> _Problem details_
Return, exactly as written, every line from the first line of the data below through the line that contains "ind_words. rewrite Hi.".

▽

Lemma bmap_spec s fb doalloc : wf s -> 0 <= fb ->
  wp (sfs_bmap fb doalloc) (fun r s' => bmap_post doalloc (Z.to_nat fb) s r s' /\ (143 <= fb -> r.1 = EFBIG)) s.
Proof.
  intros Hw Hfb. unfold sfs_bmap. wp_simpl. destruct (Z.ltb_spec fb SFS_NDIRECT) as [Hd|Hd]; unfold SFS_NDIRECT in *.
  - destruct (lookup_lt_is_Some_2 (sfi_direct (sv_i s)) (Z.to_nat fb)) as [b Hb]; [rewrite (wf_direct s Hw); lia|].
    wp_simpl. assert (Hr : refs s !! Z.to_nat fb = Some b) by (rewrite refs_direct by (done || lia); done).
    pose proof (bmap_direct s (Z.to_nat fb) b doalloc Hw ltac:(lia) Hr) as Hb'. rewrite Z2Nat.id in Hb' by done.
    eapply wp_mono; [|exact Hb']. cbv beta. intros r s' Hp. split; [done|lia].
  - destruct (Z.leb_spec SFS_NINDIRECT ((fb - 15) / SFS_DBPERIDB)) as [Hf|Hf]; unfold SFS_NINDIRECT, SFS_DBPERIDB in *.
    { wp_simpl. split; [|done]. apply bmap_fail; [done| |done]. destruct doalloc; [apply same_extends; [done|]|]; apply same_refl. }
    assert (Hlt : fb - 15 < 128) by (destruct (Z.lt_ge_cases (fb - 15) 128); [done|]; pose proof (Z.div_le_lower_bound (fb - 15) 128 1); lia).
    rewrite (Z.mod_small (fb - 15)) by lia. set (k := Z.to_nat (fb - 15)).
    replace (Z.to_nat fb) with (15 + k)%nat by lia.
    eapply wp_mono with (P := bmap_post doalloc (15 + k) s); [intros r s' Hp; split; [done|lia]|].
    destruct (Z.eqb_spec (sfi_indirect (sv_i s)) 0) as [Hi|Hi]; [destruct doalloc|]; cbn [andb negb]; wp_simpl.
    + eapply wp_mono; [|apply balloc_spec, Hw]. cbv beta. intros [e b] s1 [Hst Hok]. cbn [fst snd] in Hok.
      destruct (Z.eqb_spec e 0) as [->|He]; wp_simpl.
      2:{ destruct (Z.eqb_spec e 0); [done|]. wp_simpl. by apply bmap_fail; [|apply steady_extends|]. }
      destruct (new_indirect s s1 b Hw (conj Hst (Hok eq_refl)) Hi) as [Hex Hind]. specialize (Hok eq_refl).
      change (Z.to_nat 128) with 128%nat. rewrite <-Hind. set (s2 := set_inode _ _) in *.
      apply (proj1 (wp_bind _ _ _ _)). eapply wp_mono; [|apply (bmap_entry s2 k true); [apply Hex|lia|cbn; lia]].
      cbv beta. intros r s' Hp. by eapply (bmap_post_later s s2).
    + split_and!; [apply same_refl| |done]. intros _. split; [|done]. rewrite refs_indirect by done. unfold ind_words. rewrite Hi.
      cbn [Z.eqb snd]. apply lookup_replicate_2. lia.
    + destruct (indirect_used s Hw Hi). pose proof (vo_dev s (wf_volume s Hw)).
      eapply wp_mono; [|apply (readblock_spec s); [apply vo_ok, Hw|lia]]. cbv beta. intros [e l] s1 (Hs & Hok & Hne). cbn [fst snd] in Hok.
      assert (Hstep : if doalloc then extends s s1 else same_disk s s1) by (destruct doalloc; [by apply same_extends|done]).
      destruct (Z.eqb_spec e 0) as [->|He]; wp_simpl; [|destruct (Z.eqb_spec e 0); [done|]; wp_simpl; by apply bmap_fail].
      assert (Hi1 : sv_i s1 = sv_i s) by (by destruct Hs as (d & -> & _)).
      assert (Hw1 : wf s1) by (eapply steady_wf; [done|]; apply same_steady; [apply Hw|done]).
      assert (Hind : words_of l = ind_words s1).
      { rewrite Hok by done. unfold ind_words. rewrite Hi1. destruct (Z.eqb_spec (sfi_indirect (sv_i s)) 0); [done|].
        destruct Hs as (d & -> & _ & Hd'). unfold blk. cbn. by rewrite Hd'. }
      rewrite Hind, <-Hi1. apply (proj1 (wp_bind _ _ _ _)). eapply wp_mono; [|apply (bmap_entry s1 k doalloc); [done|lia|by rewrite Hi1]].
      cbv beta. intros r s' Hp. by eapply (bmap_post_later s s1).
Qed.

(** ** [sfs_metaio] *)

Lemma same_refs s s' : wf s -> same_disk s s' -> refs s' = refs s /\ contents s' = contents s.
Proof.
  intros Hw Hs. pose proof (same_steady s s' (wf_volume s Hw) Hs) as Hst.
  split; [by apply steady_refs|]. apply (ex_contents s s'). by apply steady_extends.
Qed.

(** Rewriting one block of the file. *)
Lemma write_file_block s d k b : wf s -> refs s !! k = Some b -> b <> 0 ->
  dev_ok d -> (forall b', b' <> b -> dev_block d b' = blk s b') ->
  let s' := set_device d s in
  wf s' /\ contents s' = <[k := dev_block d b]> (contents s) /\
  (forall x, foreign s x -> foreign s' x /\ blk s' x = blk s x).
Proof.
  intros Hw Hk Hb Hok Hd s'. assert (Hni := refs_not_indirect s k b Hw Hk Hb).
  assert (Hind : ind_words s' = ind_words s).
  { unfold ind_words. cbn. case_match; [done|]. f_equal. by apply Hd. }
  assert (Hr : refs s' = refs s) by (unfold refs; by rewrite Hind).
  split_and!.
  - split; [by apply set_device_ok; [apply Hw|]|apply Hw|]. unfold slots. rewrite Hr. apply Hw.
  - apply list_eq. intros i. unfold contents. rewrite Hr, list_lookup_fmap. destruct (decide (k = i)) as [<-|Hki].
    + rewrite Hk, list_lookup_insert_eq by (rewrite length_fmap; by eapply lookup_lt_Some). cbn.
      unfold block_data. by destruct (Z.eqb_spec b 0).
    + rewrite list_lookup_insert_ne, list_lookup_fmap by done. destruct (refs s !! i) as [x|] eqn:Hi; [|done]. cbn. f_equal.
      unfold block_data. destruct (Z.eqb_spec x 0); [done|]. apply Hd. intros ->.
      by pose proof (so_inj _ _ _ (wf_slots s Hw) (S k) (S i) b Hk Hi Hb) as [= ?].
  - intros x (Hu & Hx & Hn). split; [split; [done|split; [done|]]|].
    + unfold slots in *. by rewrite Hr.
    + apply Hd. intros ->. apply (Hn Hb). right. by eapply list_elem_of_lookup_2.
Qed.

Lemma position_block pos : 0 <= pos < 2 ^ 41 ->
  u32 (Z.quot pos SFS_BLOCKSIZE) = pos / 512 /\ u32 (Z.rem pos SFS_BLOCKSIZE) = pos mod 512 /\
  pos = Z.of_nat 512 * Z.of_nat (Z.to_nat (pos / 512)) + pos mod 512.
Proof.
  intros Hp. unfold SFS_BLOCKSIZE. rewrite Z.quot_div_nonneg, Z.rem_mod_nonneg by lia.
  pose proof (Z.mod_pos_bound pos 512). pose proof (Z.div_mod pos 512). pose proof (Z.div_pos pos 512).
  rewrite !u32_small by lia. split_and!; lia.
Qed.

Lemma contents_lookup s k b : refs s !! k = Some b -> contents s !! k = Some (block_data s b).
Proof. intros Hk. unfold contents. by rewrite list_lookup_fmap, Hk. Qed.

(** The part of a file that can exist. *)
Definition max_size : Z := 143 * 512.

Lemma metaio_read s pos data len : wf s -> 0 <= pos < 2 ^ 41 -> 0 <= len -> pos mod 512 + len <= 512 ->
  wp (sfs_metaio pos data len UIO_READ) (fun r s' => same_disk s s' /\
    (r.1 = 0 -> r.2 = region pos len (file_bytes s)) /\ (max_size <= pos -> r.1 = EFBIG) /\ r.1 <> ENOENT) s.
Proof.
  intros Hw Hp Hl Hfit. destruct (position_block pos Hp) as (Eq & Er & Epos). unfold sfs_metaio. rewrite Eq, Er.
  pose proof (Z.mod_pos_bound pos 512). pose proof (Z.div_pos pos 512).
  wp_simpl. eapply wp_mono; [|apply (bmap_spec s (pos / 512) false); [done|lia]].
  cbv beta. intros [e b] s1 [(Hs & Hok & Hne) Hbig]; cbn [fst snd] in *. destruct (same_refs s s1 Hw Hs) as [Hr1 Hc1].
  assert (Hbig' : max_size <= pos -> e = EFBIG) by (unfold max_size; intros; apply Hbig; lia).
  destruct (Z.eqb_spec e 0) as [->|He]; wp_simpl; [|split_and!; [done|done|done|by apply Hne]].
  destruct (Hok eq_refl) as [Hb _]. rewrite Hr1 in Hb. assert (Hc := contents_lookup s _ _ Hb).
  assert (Hreg : region pos len (file_bytes s) = region (pos mod 512) len (block_data s b)).
  { rewrite Epos at 1. apply region_concat; [apply contents_uniform|done|lia|done|lia]. }
  unfold block_data in Hreg. destruct (Z.eqb_spec b 0) as [->|Hb0]; wp_simpl.
  - split_and!; [done| |done|done]. intros _. rewrite Hreg. cbn [snd]. unfold region, zeros, SFS_BLOCKSIZE.
    rewrite drop_replicate, take_replicate. f_equal. lia.
  - destruct (refs_used s _ b Hw Hb Hb0). pose proof (vo_dev s (wf_volume s Hw)).
    eapply wp_mono; [|apply (readblock_spec s1); [by eapply same_ok; [apply Hw|]|lia]]. cbv beta. intros [e l] s2 (Hs2 & Hl2 & Hne2); cbn [fst snd] in *.
    assert (Hss : same_disk s s2) by (by eapply same_trans).
    destruct (Z.eqb_spec e 0) as [->|He]; wp_simpl.
    + split_and!; [done| |done|done]. intros _. cbn [snd]. rewrite Hreg, Hl2 by done. f_equal.
      destruct Hs as (d & -> & _ & Hd). unfold blk. cbn. by rewrite Hd.
    + split_and!; [done|done| |done]. intros Hm. by apply Hbig' in Hm.
Qed.

(** A write: the bytes of the region are replaced, and nothing else; on an error it may
    or may not have happened. *)
Definition write_post s pos (data : list Z) (e : Z) s' : Prop :=
  wf s' /\ (forall b, foreign s b -> foreign s' b /\ blk s' b = blk s b) /\
  (file_bytes s' = update pos data (file_bytes s) \/ e <> 0 /\ file_bytes s' = file_bytes s) /\
  sfi_size (sv_i s') = (if e =? 0 then Z.max (sfi_size (sv_i s)) (pos + Z.of_nat (length data)) else sfi_size (sv_i s)) /\
  sfi_type (sv_i s') = sfi_type (sv_i s).

Lemma write_none s s' pos data e : extends s s' -> e <> 0 -> write_post s pos data e s'.
Proof.
  intros Hx He. split_and!; [apply Hx|apply Hx| | |apply Hx].
  - right. split; [done|]. unfold file_bytes. by rewrite (ex_contents _ _ Hx).
  - destruct (Z.eqb_spec e 0); [done|]. by apply Hx.
Qed.

Lemma set_inode_size s n : wf s -> let s' := set_inode (set_size n (sv_i s)) s in
  wf s' /\ file_bytes s' = file_bytes s /\ (forall b, foreign s b -> foreign s' b /\ blk s' b = blk s b) /\
  sfi_type (sv_i s') = sfi_type (sv_i s).
Proof. intros [[] ? ?] s'. split_and!; [split; [by split|done|done]|done..]. Qed.

Lemma metaio_write s pos data : wf s -> 0 <= pos -> pos + Z.of_nat (length data) < 2 ^ 32 ->
  pos mod 512 + Z.of_nat (length data) <= 512 -> Forall is_byte data ->
  wp (sfs_metaio pos data (Z.of_nat (length data)) UIO_WRITE) (fun r s' =>
    write_post s pos data r.1 s' /\ (max_size <= pos -> r.1 = EFBIG)) s.
Proof.
  intros Hw Hp Hlt Hfit Hy. destruct (position_block pos) as (Eq & Er & Epos); [lia|]. unfold sfs_metaio. rewrite Eq, Er.
  pose proof (Z.mod_pos_bound pos 512). pose proof (Z.div_pos pos 512).
  wp_simpl. eapply wp_mono; [|apply (bmap_spec s (pos / 512) true); [done|lia]].
  cbv beta. intros [e b] s1 [(Hx & Hok & _) Hbig]; cbn [fst snd] in *.
  assert (Hbig' : max_size <= pos -> e = EFBIG) by (unfold max_size; intros; apply Hbig; lia).
  destruct (Z.eqb_spec e 0) as [->|He]; wp_simpl; [|split; [by apply write_none|done]].
  destruct (Hok eq_refl) as [Hb Hb0]. specialize (Hb0 eq_refl). assert (Hw1 := ex_wf _ _ Hx).
  destruct (Z.eqb_spec b 0) as [|_]; [done|]. cbv iota. wp_simpl.
  destruct (refs_used s1 _ b Hw1 Hb Hb0). pose proof (vo_dev s1 (wf_volume s1 Hw1)).
  eapply wp_mono; [|apply (readblock_spec s1); [apply vo_ok, Hw1|lia]]. cbv beta. intros [e l] s2 (Hs2 & Hl2 & Hne2); cbn [fst snd] in *.
  assert (Hx2 : extends s s2) by (eapply extends_trans; [done|by apply same_extends]).
  assert (Hnbig : forall e', max_size <= pos -> e' = EFBIG) by (intros e' Hm; by apply Hbig' in Hm).
  destruct (Z.eqb_spec e 0) as [->|He]; wp_simpl; [|split; [by apply write_none|apply Hnbig]].
  destruct (same_refs s1 s2 Hw1 Hs2) as [Hr2 Hc2]. rewrite <-Hr2 in Hb. assert (Hw2 := ex_wf _ _ Hx2).
  assert (Hl : l = blk s2 b) by (rewrite Hl2 by done; destruct Hs2 as (d & -> & _ & Hd); symmetry; apply Hd).
  assert (Hll : length l = 512%nat) by (rewrite Hl; apply blk_length).
  pose proof (ex_n _ _ Hx2). assert (sb_nblocks s1 = sb_nblocks s) by apply Hx.
  eapply wp_mono; [|apply (writeblock_spec s2); [apply vo_ok, Hw2|lia|rewrite update_length; lia|apply update_bytes; [done|rewrite Hl; apply blk_bytes]]].
  cbv beta. intros e s3 (d & -> & Hstep & Hdo & Hdi). destruct (write_file_block s2 d _ b Hw2 Hb Hb0 (dev_step_ok _ _ (vo_ok _ (wf_volume _ Hw2)) Hstep) Hdo) as (Hw3 & Hc3 & Hf3).
  assert (Hbytes : file_bytes (set_device d s2) = update pos data (file_bytes s) \/
                   e <> 0 /\ file_bytes (set_device d s2) = file_bytes s).
  { unfold file_bytes. rewrite Hc3, <-(ex_contents _ _ Hx2). assert (Hc := contents_lookup s2 _ _ Hb).
    unfold block_data in Hc. destruct (Z.eqb_spec b 0); [done|]. destruct Hdi as [->|[? ->]]; [left|right; split; [done|]].
    - rewrite Hl. pose proof (update_concat 512 _ (contents_uniform s2) _ _ (pos mod 512) data Hc ltac:(lia) ltac:(lia)) as Hup.
      by rewrite <-Epos in Hup.
    - by rewrite list_insert_id. }
  assert (Hff : forall x, foreign s x -> foreign (set_device d s2) x /\ blk (set_device d s2) x = blk s x).
  { intros x Hxx. destruct (ex_foreign _ _ Hx2 x Hxx) as [Hx' <-]. by apply Hf3. }
  assert (Hz : sfi_size (sv_i (set_device d s2)) = sfi_size (sv_i s)) by apply Hx2.
  assert (Hkd : sfi_type (sv_i (set_device d s2)) = sfi_type (sv_i s)) by apply Hx2.
  unfold write_post.
  destruct (Z.eqb_spec e 0) as [->|He]; wp_simpl.
  2:{ split; [|apply Hnbig]. cbn [fst]. split_and!; [done|done|done| |done]. by destruct (Z.eqb_spec e 0). }
  destruct Hbytes as [Hbytes|[]]; [|done]. rewrite Hz.
  destruct (Z.ltb_spec (sfi_size (sv_i s)) (pos + Z.of_nat (length data))); wp_simpl; (split; [cbn [fst]|apply Hnbig]).
  - destruct (set_inode_size (set_device d s2) (u32 (pos + Z.of_nat (length data))) Hw3) as (Hw4 & Hb4 & Hf4 & Hk4).
    split_and!; [done| |left; by rewrite Hb4| |by rewrite Hk4].
    + intros x Hxx. destruct (Hff x Hxx) as [Hx' <-]. by apply Hf4.
    + cbn. rewrite u32_small by lia. lia.
  - split_and!; [done|done|by left| |done]. cbn [Z.eqb fst]. lia.
Qed.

△

> _Answer to this problem_
Lemma bmap_spec s fb doalloc : wf s -> 0 <= fb ->
  wp (sfs_bmap fb doalloc) (fun r s' => bmap_post doalloc (Z.to_nat fb) s r s' /\ (143 <= fb -> r.1 = EFBIG)) s.
Proof.
  intros Hw Hfb. unfold sfs_bmap. wp_simpl. destruct (Z.ltb_spec fb SFS_NDIRECT) as [Hd|Hd]; unfold SFS_NDIRECT in *.
  - destruct (lookup_lt_is_Some_2 (sfi_direct (sv_i s)) (Z.to_nat fb)) as [b Hb]; [rewrite (wf_direct s Hw); lia|].
    wp_simpl. assert (Hr : refs s !! Z.to_nat fb = Some b) by (rewrite refs_direct by (done || lia); done).
    pose proof (bmap_direct s (Z.to_nat fb) b doalloc Hw ltac:(lia) Hr) as Hb'. rewrite Z2Nat.id in Hb' by done.
    eapply wp_mono; [|exact Hb']. cbv beta. intros r s' Hp. split; [done|lia].
  - destruct (Z.leb_spec SFS_NINDIRECT ((fb - 15) / SFS_DBPERIDB)) as [Hf|Hf]; unfold SFS_NINDIRECT, SFS_DBPERIDB in *.
    { wp_simpl. split; [|done]. apply bmap_fail; [done| |done]. destruct doalloc; [apply same_extends; [done|]|]; apply same_refl. }
    assert (Hlt : fb - 15 < 128) by (destruct (Z.lt_ge_cases (fb - 15) 128); [done|]; pose proof (Z.div_le_lower_bound (fb - 15) 128 1); lia).
    rewrite (Z.mod_small (fb - 15)) by lia. set (k := Z.to_nat (fb - 15)).
    replace (Z.to_nat fb) with (15 + k)%nat by lia.
    eapply wp_mono with (P := bmap_post doalloc (15 + k) s); [intros r s' Hp; split; [done|lia]|].
    destruct (Z.eqb_spec (sfi_indirect (sv_i s)) 0) as [Hi|Hi]; [destruct doalloc|]; cbn [andb negb]; wp_simpl.
    + eapply wp_mono; [|apply balloc_spec, Hw]. cbv beta. intros [e b] s1 [Hst Hok]. cbn [fst snd] in Hok.
      destruct (Z.eqb_spec e 0) as [->|He]; wp_simpl.
      2:{ destruct (Z.eqb_spec e 0); [done|]. wp_simpl. by apply bmap_fail; [|apply steady_extends|]. }
      destruct (new_indirect s s1 b Hw (conj Hst (Hok eq_refl)) Hi) as [Hex Hind]. specialize (Hok eq_refl).
      change (Z.to_nat 128) with 128%nat. rewrite <-Hind. set (s2 := set_inode _ _) in *.
      apply (proj1 (wp_bind _ _ _ _)). eapply wp_mono; [|apply (bmap_entry s2 k true); [apply Hex|lia|cbn; lia]].
      cbv beta. intros r s' Hp. by eapply (bmap_post_later s s2).
    + split_and!; [apply same_refl| |done]. intros _. split; [|done]. rewrite refs_indirect by done. unfold ind_words. rewrite Hi.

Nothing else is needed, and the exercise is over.